According to the National Confectioner’s Association, about $1 billion dollars is spent on candy during the time leading up to Valentine’s Day with 75 percent of sales consisting of chocolate. With a rich, creamy, melt-in-your-mouth goodness, it is no surprise that chocolate is such a popular gift. Can a food that tastes as good as chocolate also be good for you?
According to the United States Dietary Guidelines Advisory Committee, chocolate can indeed be advantageous for health and wellness. Upon review of more than 13 human clinical studies assessing the effects of chocolate on cardiovascular health, nutrition and health experts found moderate evidence to suggest “Modest consumption of dark chocolate or cocoa is associated with health benefits in the form of reduced cardiovascular disease risk.” Indicators of cardiovascular health that improved during the research studies included blood pressure, arterial function and cholesterol oxidation.
Choc-a-holics may be rejoicing at this positive news; however, the reduction in cardiovascular disease risk is not a green light to consume limitless amounts of chocolate. In most research studies, beneficial health effects were achieved with regular consumption of one ounce or less of dark chocolate. Consuming excess amounts of chocolate could outweigh potential health benefits as chocolate is calorically dense.
A typical 1.5 ounce dark chocolate bar (50-60 percent cocoa) contains 200 calories, 13 grams total fat, 8 grams saturated fat and 5 teaspoons of added sugar. The average adult needs only 1,800-2,400 calories, 60-80 grams of fat and no more than six teaspoons of added sugar in a day.

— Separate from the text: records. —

(* ===== verification/Slog.v ===== *)
(** * Structured logging ([log/slog])

    A logger is the list of records it has emitted, oldest first. *)

From S2P Require Import Prelude GoTime Float64.

Inductive Level := LevelInfo | LevelWarn | LevelError.

#[export] Instance Level_eq_dec : EqDecision Level.
Proof. solve_decision. Defined.

Inductive SlogValue :=
  | SInt (z : Z)
  | SFloat64 (f : float64)
  | SString (s : string)
  | SBool (b : bool)
  | STime (t : Time)
  | SError (msg : string)
  | SGroup (attrs : list (string * SlogValue)).

Notation Attr := (string * SlogValue)%type.

Record LogRecord := MkLogRecord {
  log_level : Level;
  log_msg : string;
  log_attrs : list Attr;
}.

Notation Logger := (list LogRecord).

Definition Logger_log (lv : Level) (msg : string) (attrs : list Attr) (l : Logger) : Logger :=
  l ++ [MkLogRecord lv msg attrs].
(** ** Lemmas: reading what was written *)

(** The induction principle over the nested lists. *)
Section json_ind'.
Context (P : json → Prop).
Hypothesis Hnull : P JNull.
Hypothesis Hbool : ∀ b, P (JBool b).
Hypothesis Hnum : ∀ n, P (JNum n).
Hypothesis Hstr : ∀ s, P (JStr s).
Hypothesis Harr : ∀ l, Forall P l → P (JArr l).
Hypothesis Hobj : ∀ l, Forall (λ kv, P kv.2) l → P (JObj l).

Fixpoint json_ind' (j : json) : P j :=
  match j with
  | JNull => Hnull
  | JBool b => Hbool b
  | JNum n => Hnum n
  | JStr s => Hstr s
  | JArr l => Harr l ((fix go l := match l return Forall P l with
                                   | [] => List.Forall_nil _
                                   | x :: l => List.Forall_cons _ _ _ (json_ind' x) (go l)
                                   end) l)
  | JObj l => Hobj l ((fix go l := match l return Forall (λ kv, P kv.2) l with
                                   | [] => List.Forall_nil _
                                   | x :: l => List.Forall_cons (λ kv, P kv.2) x l (json_ind' x.2) (go l)
                                   end) l)
  end.
End json_ind'.

(** The value as it is read back: strings and keys made valid UTF-8. *)
Fixpoint san_json (j : json) : json :=
  match j with
  | JStr s => JStr (sanitize s)
  | JArr l => JArr (map san_json l)
  | JObj l => JObj (map (λ '(k, v), (sanitize k, san_json v)) l)
  | _ => j
  end.

Fixpoint json_depth (j : json) : Z :=
  match j with
  | JArr l => 1 + foldr (λ v n, Z.max (json_depth v) n) 0 l
  | JObj l => 1 + foldr (λ kv n, Z.max (json_depth kv.2) n) 0 l
  | _ => 0
  end.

Reaping the most health benefits from chocolate also involves choosing chocolate that contains the highest levels of flavanols and other health-promoting, bioactive compounds. Dark chocolate has almost 10 times more flavanols than milk chocolate. The sugar and milk that are incorporated into milk chocolate to achieve a smooth, creamy texture and sweeter taste result in less total cocoa solids and flavanols in the final product.
When choosing a cocoa powder that is higher in bioactive compounds, opt for natural cocoa powder. The flavanol content of natural cocoa powder is more than two times greater than that of Dutch cocoa. The “Dutching” process is used to reduce acidity and increase the solubility of cocoa powder for use in baking and beverage preparation.

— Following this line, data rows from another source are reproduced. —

Fixpoint decodes_to (fs : list (field A)) (a : A) : Prop :=
  match fs with
  | [] => a = v
  | f :: fs =>
      find_field all (sanitize (fd_name f)) = Some f ∧
      ((fd_enc f v = Some None ∧ decodes_to fs a) ∨
       ∃ j a', fd_enc f v = Some (Some j) ∧ json_ok j = true ∧ json_depth j ≤ d ∧
         fd_dec f a (san_json j) = Some a' ∧ decodes_to fs a')
  end.

Lemma decodes_to_members fs a :
  0 ≤ d → decodes_to fs a →
  ∃ ms, mapM (enc_field v) fs = Some ms ∧
    forallb (λ kv, json_ok kv.2) (concat ms) = true ∧
    foldr (λ kv n, Z.max (json_depth kv.2) n) 0 (concat ms) ≤ d ∧
    foldl (λ a kv, a ← a; dec_member false all a kv) (Some a)
      (map (λ '(k, v), (sanitize k, san_json v)) (concat ms)) = Some v.
Proof.
  intros Hd. revert a. induction fs as [|f fs IH]; intros a.
  - intros ->. by exists [].
  - intros [Hf [[He H]|(j & a' & He & Hok & Hdj & Hdec & H)]];
      destruct (IH _ H) as (ms & Hms & Hoks & Hds & Hfold).
    + exists ([] :: ms). simpl. assert (enc_field v f = Some []) as -> by (unfold enc_field; by rewrite He).
      rewrite Hms. done.
    + exists ([(fd_name f, j)] :: ms). simpl.
      assert (enc_field v f = Some [(fd_name f, j)]) as -> by (unfold enc_field; by rewrite He).
      rewrite Hms. simpl.
      rewrite Hok, Hoks. split_and!; [done|done|lia|].
      unfold dec_member at 2. simpl. by rewrite Hf, Hdec.
Qed.

(** Finding a field by its exact name, on the names alone. *)
Fixpoint name_index (names : list string) (key : string) : option nat :=
  match names with
  | [] => None
  | n :: names => if String.eqb n key then Some 0%nat else S <$> name_index names key
  end.

Lemma find_field_index (fs : list (field A)) key i f :
  name_index (map fd_name fs) key = Some i → fs !! i = Some f → find_field fs key = Some f.
Proof.
  unfold find_field. intros Hi Hf.
  assert (List.find (λ f, String.eqb (fd_name f) key) fs = Some f) as ->; [|done].
  revert i Hi Hf. induction fs as [|g fs IH]; intros i; simpl; [done|].
  destruct (String.eqb (fd_name g) key); [by intros [= <-] [= <-]|].
  destruct (name_index _ _) as [k|]; simpl; intros [= <-]; simpl. by apply IH.
Qed.

(** One field: it is omitted, or decodes to its value. *)
Lemma decodes_to_cons {B} `{JsonCodec B} name omit (get : A → B) (set : B → A → A) fs a :
  find_field all (sanitize name) = Some (mk_field name omit get set) →
  get a = jzero →
  (omit = true → jempty (get v) = true → set (get v) a = a) →
  survives d (get v) →
  decodes_to fs (set (get v) a) →
  decodes_to (mk_field name omit get set :: fs) a.
Proof.
  intros Hf Hz Homit (j & Hj & Hok & Hdj & Hdec) Hrest. simpl. split; [done|].
  destruct (omit && jempty (get v)) eqn:E.
  - apply andb_true_iff in E as [E1 E2]. left. split; [done|]. by rewrite (Homit E1 E2) in Hrest.
  - right. exists j, (set (get v) a). rewrite Hj, Hz, Hdec. done.
Qed.

Lemma struct_survives zero :
  0 ≤ d → decodes_to all zero → @survives A (struct_codec all zero) (1 + d) v.
Proof.
  intros Hd (ms & Hms & Hok & Hds & Hfold)%decodes_to_members; [|done].
  exists (JObj (concat ms)). simpl. unfold enc_struct. rewrite Hms. split_and!; [done|done|lia|done].
Qed.
End struct.

(** *** Automation: one field of a struct at a time *)

(** An empty value of a field that may be omitted is the zero value. *)
Ltac omitted :=
  first
    [ let E := fresh in intros E; discriminate E
    | let H := fresh in
      intros _ H; cbn in H;
      lazymatch type of H with
      | (_ =? _)%Z = true => apply Z.eqb_eq in H; subst; reflexivity
      | (_ =? _)%string = true => apply String.eqb_eq in H; subst; reflexivity
      | match ?p with Some _ => _ | None => _ end = true => destruct p; [discriminate|reflexivity]
      end ].

(** A field is found under its own name. *)
Ltac find_name := eapply find_field_index; [vm_compute; reflexivity|reflexivity].

(** Evaluate the value decoded so far. *)
Ltac eval_decoded :=
  match goal with
  | |- decodes_to _ _ _ _ ?a => let b := eval lazy in a in change a with b
  end.

(** The first remaining field, [tac] proving that its value survives. *)
Ltac next_field tac :=
  apply decodes_to_cons; [find_name|reflexivity|omitted|tac|eval_decoded].

Lemma struct_not_null {A} (fs : list (field A)) zero a :
  @jenc A (struct_codec fs zero) a ≠ Some JNull.
Proof. simpl. unfold enc_struct. by destruct (mapM _ fs). Qed.

(** Decoding the text of a surviving value, alone or followed by a newline. *)
Lemma Unmarshal_Marshal {A} `{JsonCodec A} (a : A) d rest :
  survives d a → d ≤ maxNestingDepth → num_stop rest = true → skip_ws rest = "" →
  ∃ s, Marshal a = Some s ∧ str_forall printable s = true ∧ Unmarshal (s +:+ rest) = Some a.
Proof.
  intros (j & Hj & Hok & Hdep & Hdec) Hd Hr Hws. exists (print_json j).
  unfold Marshal, Unmarshal. rewrite Hj. split; [done|]. split; [by apply print_printable|].
  rewrite parse_print by (done || lia). done.
Qed.

(** ** Laws of the codecs *)

(** What an encoder writes is JSON, whatever the value. *)
Class Encodes (A : Type) `{JsonCodec A} :=
  jenc_ok (a : A) j : jenc a = Some j → json_ok j = true.

(** [P] holds of everything a decoder produces. *)
Class Decodes (A : Type) `{JsonCodec A} (P : A → Prop) := {
  decodes_zero : P jzero;
  decodes_dec cur j a : P cur → json_valid j → jdec cur j = Some a → P a;
}.

#[export] Instance string_encodes : Encodes string.
Proof. by intros s j [= <-]. Qed.
#[export] Instance int_encodes : Encodes Z.
Proof. intros z j [= <-]. apply int_num_ok. Qed.
#[export] Instance bool_encodes : Encodes bool.
Proof. by intros b j [= <-]. Qed.
#[export] Instance float_encodes : Encodes float64.
Proof.
  intros f j. simpl. destruct (json_float f) as [n|] eqn:E; [|done]. intros [= <-].
  by apply json_float_ok in E as [? _].
Qed.

#[export] Instance slice_encodes {A} `{Encodes A} : Encodes (list A).
Proof.
  intros l j. simpl. destruct (mapM jenc l) as [js|] eqn:E; [|done]. intros [= <-].
  apply mapM_Some in E. simpl. apply forallb_forall. intros j Hj%list_elem_of_In.
  apply list_elem_of_lookup in Hj as [i Hi].
  destruct (Forall2_lookup_r _ _ _ _ _ E Hi) as (a & _ & Ha). by eapply jenc_ok.
Qed.

#[export] Instance pointer_encodes {A} `{Encodes A} : Encodes (option A).
Proof. intros [a|] j; simpl; [apply jenc_ok|by intros [= <-]]. Qed.

Definition field_encodes {A} (f : field A) : Prop :=
  ∀ a j, fd_enc f a = Some (Some j) → json_ok j = true.

Lemma mk_field_encodes {A B} `{Encodes B} name omit (get : A → B) set :
  field_encodes (mk_field name omit get set).
Proof.
  intros a j. simpl. destruct (_ && _); [done|].
  destruct (jenc (get a)) eqn:E; simpl; [|done]. intros [= <-]. by eapply jenc_ok.
Qed.

Lemma struct_encodes {A} (fs : list (field A)) zero :
  Forall field_encodes fs → @Encodes A (struct_codec fs zero).
Proof.
  intros Hfs a j. simpl. unfold enc_struct. intros (ms & Hms & [= <-])%bind_Some.
  apply mapM_Some in Hms. simpl. apply forallb_forall. intros kv (m & Hm & Hkv)%in_concat.
  apply list_elem_of_In, list_elem_of_lookup in Hm as [i Hi].
  destruct (Forall2_lookup_r _ _ _ _ _ Hms Hi) as (f & Hf & He).
  pose proof (Forall_lookup_1 _ _ _ _ Hfs Hf) as Hfe. unfold enc_field in He.
  apply bind_Some in He as (o & Ho & [= <-]). destruct o as [j|]; [|done].
  destruct Hkv as [<-|[]]. by apply (Hfe a).
Qed.

#[export] Instance string_decodes : Decodes string valid_utf8.
Proof.
  split; [by apply valid_ascii|]. intros cur j s Hcur Hj. destruct Hj; simpl; intros; by simplify_eq.
Qed.

#[export] Instance int_decodes : Decodes Z in_int64.
Proof.
  split; [done|]. intros cur j z Hcur _. destruct j as [| |n| | |]; simpl; intros; simplify_eq; try done.
  unfold ParseInt in *. repeat case_match; simplify_eq; by apply (bool_decide_eq_true_1 _).
Qed.

Definition field_preserves {A} (P : A → Prop) (f : field A) : Prop :=
  ∀ cur j a, P cur → json_valid j → fd_dec f cur j = Some a → P a.

Lemma mk_field_preserves {A B} `{JsonCodec B} (P : A → Prop) (Q : B → Prop) `{!Decodes B Q}
    name omit (get : A → B) (set : B → A → A) :
  (∀ a, P a → Q (get a)) → (∀ b a, Q b → P a → P (set b a)) →
  field_preserves P (mk_field name omit get set).
Proof.
  intros Hget Hset cur j a Hcur Hj. simpl. intros (b & Hb & [= <-])%bind_Some.
  apply Hset; [|done]. eapply decodes_dec; [by apply Hget|done..].
Qed.

Lemma find_field_in {A} (fs : list (field A)) key f : find_field fs key = Some f → f ∈ fs.
Proof.
  unfold find_field. destruct (List.find _ fs) as [g|] eqn:E.
  - intros [= <-]. apply list_elem_of_In. by eapply find_some in E as [? _].
  - intros [? _]%find_some. by apply list_elem_of_In.
Qed.

Lemma promote_preserves {A B} (P : A → Prop) (Q : B → Prop) (get : A → B) set f :
  (∀ a, P a → Q (get a)) → (∀ b a, Q b → P a → P (set b a)) →
  field_preserves Q f → field_preserves P (promote get set f).
Proof.
  intros Hget Hset Hf cur j a Hcur Hj. simpl. intros (b & Hb & [= <-])%bind_Some.
  apply Hset; [|done]. eapply Hf; [by apply Hget|done..].
Qed.

(** A fold that has failed stays failed. *)
Lemma foldl_None {A B} (f : A → B → option A) l : foldl (λ a b, a ← a; f a b) None l = None.
Proof. by induction l. Qed.

Lemma foldl_Some {A B} (f : A → B → option A) b l a0 a :
  foldl (λ a b, a ← a; f a b) (Some a0) (b :: l) = Some a ↔
  ∃ a1, f a0 b = Some a1 ∧ foldl (λ a b, a ← a; f a b) (Some a1) l = Some a.
Proof.
  simpl. destruct (f a0 b) as [a1|]; [naive_solver|]. rewrite foldl_None. naive_solver.
Qed.

(** An invariant of the steps holds of the result. *)
Lemma foldl_preserves {A B} (P : A → Prop) (Q : B → Prop) (f : A → B → option A) l a0 a :
  (∀ a b a', P a → Q b → f a b = Some a' → P a') → Forall Q l → P a0 →
  foldl (λ a b, a ← a; f a b) (Some a0) l = Some a → P a.
Proof.
  intros Hf Hl. revert a0. induction Hl as [|b l Hb Hl IH]; intros a0 Ha0; [by intros [= <-]|].
  intros (a1 & H1 & H)%foldl_Some. by eapply IH, H; eapply Hf.
Qed.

Although Dutch cocoa is an excellent choice for use in cooking, the alkali compound used to “Dutch” the cocoa destroys more than one half of the flavanols in natural cocoa powder. Therefore, Dutch cocoa is one of the last options to choose when you want to obtain the most health benefits. The best way to determine if a product contains Dutch cocoa is to read the ingredient list on the back of the package. The terms “alkalized cocoa” and “cocoa treated with alkali” both indicate that the cocoa has been “Dutched.”
This Valentine’s Day, whether you receive a heart-shaped box of chocolates or a rich, velvety Dutch chocolate bar, remember to consume the chocolate in moderation by incorporating it into a balanced diet rich in fruits, vegetables and whole grains. Your heart will thank you!